The proportion of plan 2 borrowers expected to have repaid their loans in full has not changed compared to 2019-20 cohort forecast published in the last student loans forecasts release in
The transfer proportion differs from the RAB charge in the way future repayments are discounted to present values. The discounting of future repayments used for calculating the transfer proportion is based on the individual borrower’s interest rates, which vary across different loan products. This is why the transfer proportion can be lower or higher than the RAB charge for different loan products. This reflects the different use of the transfer proportion and RAB charges. Further information is available in the ONS payday loans Louisiana discussion on the alternative valuations of future repayments.
The remaining 75% will generally repay part of their loan balance, with some almost fully repaying. The higher education full-time RAB charge is therefore close to that of part-time higher education borrowers and Advanced Learner Loan borrowers, despite the lower proportion that finish repaying their loans.
Despite the 0% RAB charge, around 30% of master’s loan borrowers are expected not to fully repay their loan during their 30-year repayment term. In addition, these borrowers have interest rates fixed at RPI+3%. This may mean that the discounted repayments of some borrowers meet or exceed the total outlay provided, but do not fully pay off the interest accrued on the loan before the end of the repayment term.
Figure 8 shows the amount of student loan repayments forecast to be made each year from 2020-21 to 2025-26. They are expected to rise steadily over this period from ?2.8 billion in 2020-21 to ?4.8 billion in 2025-26. The rise is largely a result of increasing numbers of Plan 2 borrowers becoming liable to make repayments over this period, whereas the amount repaid by Plan 1 borrowers flattens out as the number of borrowers liable to make repayments reduces.
The SLC have published figures for repayments posted to customer accounts in 2020-21 in their release.
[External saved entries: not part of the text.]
(** * NEXUS interview core: a shallow embedding of [nexus_core]

    This development models the session data of [structs.py], the
    orchestrator operations of [orchestrator.py] and the text-generation
    path of [llm_gateway.py].  Every call to the language-model provider is
    an oracle: the operation receives the call's outcome (a value, or the
    exception the gateway raised) as an argument.  A Python float that the
    code only stores or compares is modelled by its exact value in [Q]; the
    arithmetic of the final report is modelled on IEEE 754 doubles
    ([Float], [to_double]), with Python's [round(x, 2)] as [py_round2].
    Session persistence ([SessionManager.save_session]) and logging have no
    effect on the modelled state. *)

From Stdlib Require Import ZArith QArith Qabs List String Ascii Bool Lia Permutation.
Import ListNotations.
Open Scope string_scope.

(** ** Exceptions and gateway outcomes *)

Inductive Exn :=
| ValueError (msg : string)
| RuntimeError (msg : string)
| IndexError
| AttributeError
| ValidationError
| ZeroDivisionError
| OverflowError (msg : string)
| RecursionError (msg : string).

(** [str(e)] *)
Definition exn_str (e : Exn) : string :=
  match e with
  | ValueError m | RuntimeError m => m
  | IndexError => "list index out of range"
  | AttributeError => "'NoneType' object has no attribute"
  | ValidationError => "validation error"
  | ZeroDivisionError => "division by zero"
  | OverflowError m | RecursionError m => m
  end.

(** Outcome of one awaited gateway call ([generate_text] or
    [generate_structured]): its value, or the exception it raised. *)
Inductive GwResult (A : Type) :=
| GOk (a : A)
| GErr (e : Exn).
Arguments GOk {A} a.
Arguments GErr {A} e.

(** ** Data model ([structs.py]) *)

Record CVAnalysis := mkCV {
  cv_name : option string;
  cv_skills : list string
}.

Record JDAnalysis := mkJD {
  jd_title : string;
  jd_required_skills : list string
}.

Record GapAnalysis := mkGap {
  match_score : Q;
  matched_skills : list string;
  missing_skills : list string
}.

Inductive Category :=
| Technical | Behavioral | Situational | Competency | Introduction | Closing.

Record Question := mkQuestion {
  qid : Z;
  question : string;
  target_area : string;
  category : Category;
  rubric_focus : string;
  follow_up_hint : option string
}.

Record ScoreDetail := mkDetail {
  score : Z;
  evidence : string;
  reasoning : string
}.

Record RubricScores := mkRubric {
  relevance : ScoreDetail;
  depth : ScoreDetail;
  competency : ScoreDetail;
  communication : ScoreDetail
}.

Record AnswerScore := mkAnswerScore {
  question_id : Z;
  question_text : string;
  answer_text : string;
  chain_of_thought : string;
  scores : RubricScores;
  average_score : Q;
  needs_follow_up : bool;
  follow_up_reason : option string
}.

Record EyeContactMetric := mkEye {
  timestamp : Q;
  gaze_on_screen : bool;
  confidence : Q
}.

Inductive Status := Idle | Setup | Ready | Interviewing | Completed | Error.

Definition status_eqb (a b : Status) : bool :=
  match a, b with
  | Idle, Idle | Setup, Setup | Ready, Ready | Interviewing, Interviewing
  | Completed, Completed | Error, Error => true
  | _, _ => false
  end.

(** [InterviewSession]; the fields no modelled operation reads or writes
    (created_at, conversation_history, timings, models_used) are left out. *)
Record InterviewSession := mkSession {
  sid : string;
  status : Status;
  cv_text : string;
  jd_text : string;
  cv_analysis : option CVAnalysis;
  jd_analysis : option JDAnalysis;
  gap_analysis : option GapAnalysis;
  questions : list Question;
  current_question_index : nat;
  session_scores : list AnswerScore;
  followed_up_questions : list Z;
  eye_contact_logs : list EyeContactMetric
}.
These are not directly comparable to these forecasts, due to the point at which repayments via self assessment are reported. Repayments via self-assessment posted to student loan accounts in 2020-21, in SLCs publication, will mainly relate to earnings during 2019-20. Repayments in this publication are forecast against the year income was earned. As such repayments due on self-employed earnings in 2020-21 are included in total 2020-21 forecast repayments.
Tables 9a and 9b show the number of borrowers liable to make repayments and number of borrowers earning above repayment threshold from 2020-21 to 2025-26. It is expected that the number of student loan borrowers liable to make repayments will rise from 4.7 million in 2020-21 to around 7.3 million in 2025-26. An increase in the number of Plan 2 borrowers liable to make repayments drives the overall upward trend, while the number of Plan 1 borrowers e period.
Figure 7 shows the proportion of students starting courses in the academic year that are forecast to fully repay their loans
The number of borrowers earning above repayment threshold is expected to increase from 2.0m in 2020-21 to 3.0m in 2025-26. Out of all Plan 1 borrowers liable to make repayments 58% are expected to be above the repayment thresholds in 2020-21 and 57% in 2025-26, however the total number of Plan 1 borrowers liable to repay is expected to decrease by 18% over this period as loans are repaid. The proportion of Plan 2 full-time borrowers above the repayment threshold increases from 31% in 2020-21 to 36% in 2025-26, and the number of Plan 2 full-time borrowers liable to repay more than doubles. Due to this changing composition of the loan borrowers liable to repay the total proportion of borrowers above the repayment threshold -26.